Our recommendations cover several
areas of concern, in particular the licensing process. The key to improvement
is greater transparency so that medical practitioners, experts and the public
can make an independent assessment of the evidence. We welcome the
industrys decision to establish a clinical register but it is important
that it should be independent. We make recommendations to this effect. Greater
transparency is also fundamental to the medicines regulatory system. There has
to be better public access to materials considered by the MHRA prior to
licensing.
The aim of new drugs should be real therapeutic benefit for
patients. Clinical trials should focus on using health outcomes that are
relevant to patients. To achieve this we recommend better communication between
the MHRA and companies early in the early stages of the development of a drug.

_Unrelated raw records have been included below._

Lemma checks_measured hash w (tasks : list (Proxy * proto)) st proto a :
  (for_each tasks (λ c, check_proxy hash w c.1 c.2) st).1 = inr tt →
  measured w proto a st ∨ (∃ c, c ∈ tasks ∧ (c.2, socket_address c.1) = (proto, a)) →
  measured w proto a (for_each tasks (λ c, check_proxy hash w c.1 c.2) st).2.
Proof.
  revert st. induction tasks as [|x tasks IH]; intros st Hdone Hor.
  - destruct Hor as [Ht|(c & Hc & _)]; [done | by apply elem_of_nil in Hc].
  - cbn [for_each] in *. rewrite run_bind in *.
    pose proof (check_proxy_times hash w x.1 x.2 st) as Hx.
    pose proof (measured_kept hash w x.1 x.2 proto a st) as Hkept.
    destruct (check_proxy hash w x.1 x.2 st) as [[e|[]] st1]; [done|].
    cbn [fst snd] in *. apply IH; [done|].
    destruct (decide ((proto, a) = (x.2, socket_address x.1))) as [[= -> ->]|Hne].
    { left. by apply Hx. }
    destruct Hor as [Ht|(c & Hc & Ec)]; [left; by apply Hkept|].
    right. exists c. split; [|done].
    apply elem_of_cons in Hc as [->|Hc]; [congruence | done].
Qed.

(** X30: when the check stage returns, every proxy still in a set
    carries the time measured by its own check as its timeout: none
    keeps the infinite timeout it was created with, so sorting by speed
    ranks measured times only. *)
Theorem X30_survivors_are_timed (hash : text * text → Z) (w : World) (st : machine)
    (protocol : proto) (l : list Proxy) (y : Proxy) :
  (∀ tasks : list (Proxy * proto), order w _ tasks ≡ₚ tasks) →
  (check_all_proxies hash w st).1 = inr tt →
  item (proxies (self (check_all_proxies hash w st).2)) protocol = Some l →
  y ∈ l →
  timeout y = elapsed w protocol (socket_address y).
Proof.
  intros Hperm Hdone Hl Hy.
  destruct (checked_down_check_all hash w st protocol l y Hl Hy)
    as (l0 & y0 & Hl0 & Hy0 & Ea & _).
  destruct (check_all_done hash w st Hdone) as (st1 & E1 & Erun).
  rewrite Erun in Hdone, Hl.
  refine (checks_measured hash w _ st1 protocol (socket_address y) Hdone _ l y Hl Hy eq_refl).
  right. exists (y0, protocol). split; [|cbn [fst snd]; by rewrite Ea].
  rewrite Hperm. by eapply coroutines_elem.
Qed.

Improvements in the post-licensing surveillance of medicines are also badly
needed. This will require systematic appraisals of medicines.
We
recommend that more research be undertaken into the adverse effects of drugs,
both during drug development and medicines licensing. The Government should, as
a matter of urgency, fund research into the costs of drug-induced illness. We
recommend that the MHRA find ways of ensuring greater restraint in medicines
promotion, particularly soon after launch. There should also be strengthened
guidelines requiring the declaration of links between pharmaceutical companies
and patient groups. In view of the failings of the MHRA, we recommend a
fundamental review of the organisation in order to ensure that safe and
effective medicines, with necessary prescribing constraints, are
licensed.
It is extraordinary that there are stricter controls on
hospital specialists prescribing than on GPs. We recommend tougher restrictions
be placed on what non-specialists can prescribe and greater vigilance to guard
against excessive or inappropriate prescribing. Nurse and pharmacist
prescribing will need to be carefully monitored. Doctors, in particular
key opinion leaders, should be obliged to declare significant sums
or gifts they receive as hospitality. Professional bodies should maintain a
register of these declarations.
Government has rightly sought to assist
industry, but it needs to do more to help pharmaceutical companies conduct
research. They have to cope with confusing ethics approval procedures as well
as relatively few adequately trained medical researchers or specialist research
facilities. The NHS should build on the success of the National Cancer Research
Network to facilitate research for other treatments.
The Department of
Health has not only to promote the interests of the pharmaceutical industry but
also the health of the public and the effectiveness of the NHS. There is a
dilemma here which cannot be readily glossed over. The Secretary of State for
Health cannot serve two masters. The Department seems unable to prioritise the
interests of patients and public health over the interests of the
pharmaceutical industry. We therefore recommend that sponsorship of the
industry1 pass from the Department of Health to the Department of Trade and
Industry.
The UK pharmaceutical industry is in many ways outstanding. We
trust that our recommendations will not only protect health but also help the
industry. It is not in the long term interests of the industry for prescribers
and the public to lose faith in it. We need an industry which is led by the
values of its scientists not those of its marketing force. In making our
recommendations we were very impressed by the comments of Sir Richard Sykes:
Today the industry has got a very bad name. That is very unfortunate for
an industry that we should look up to and believe in, and that we should be
supporting. I think there have to be some big changes.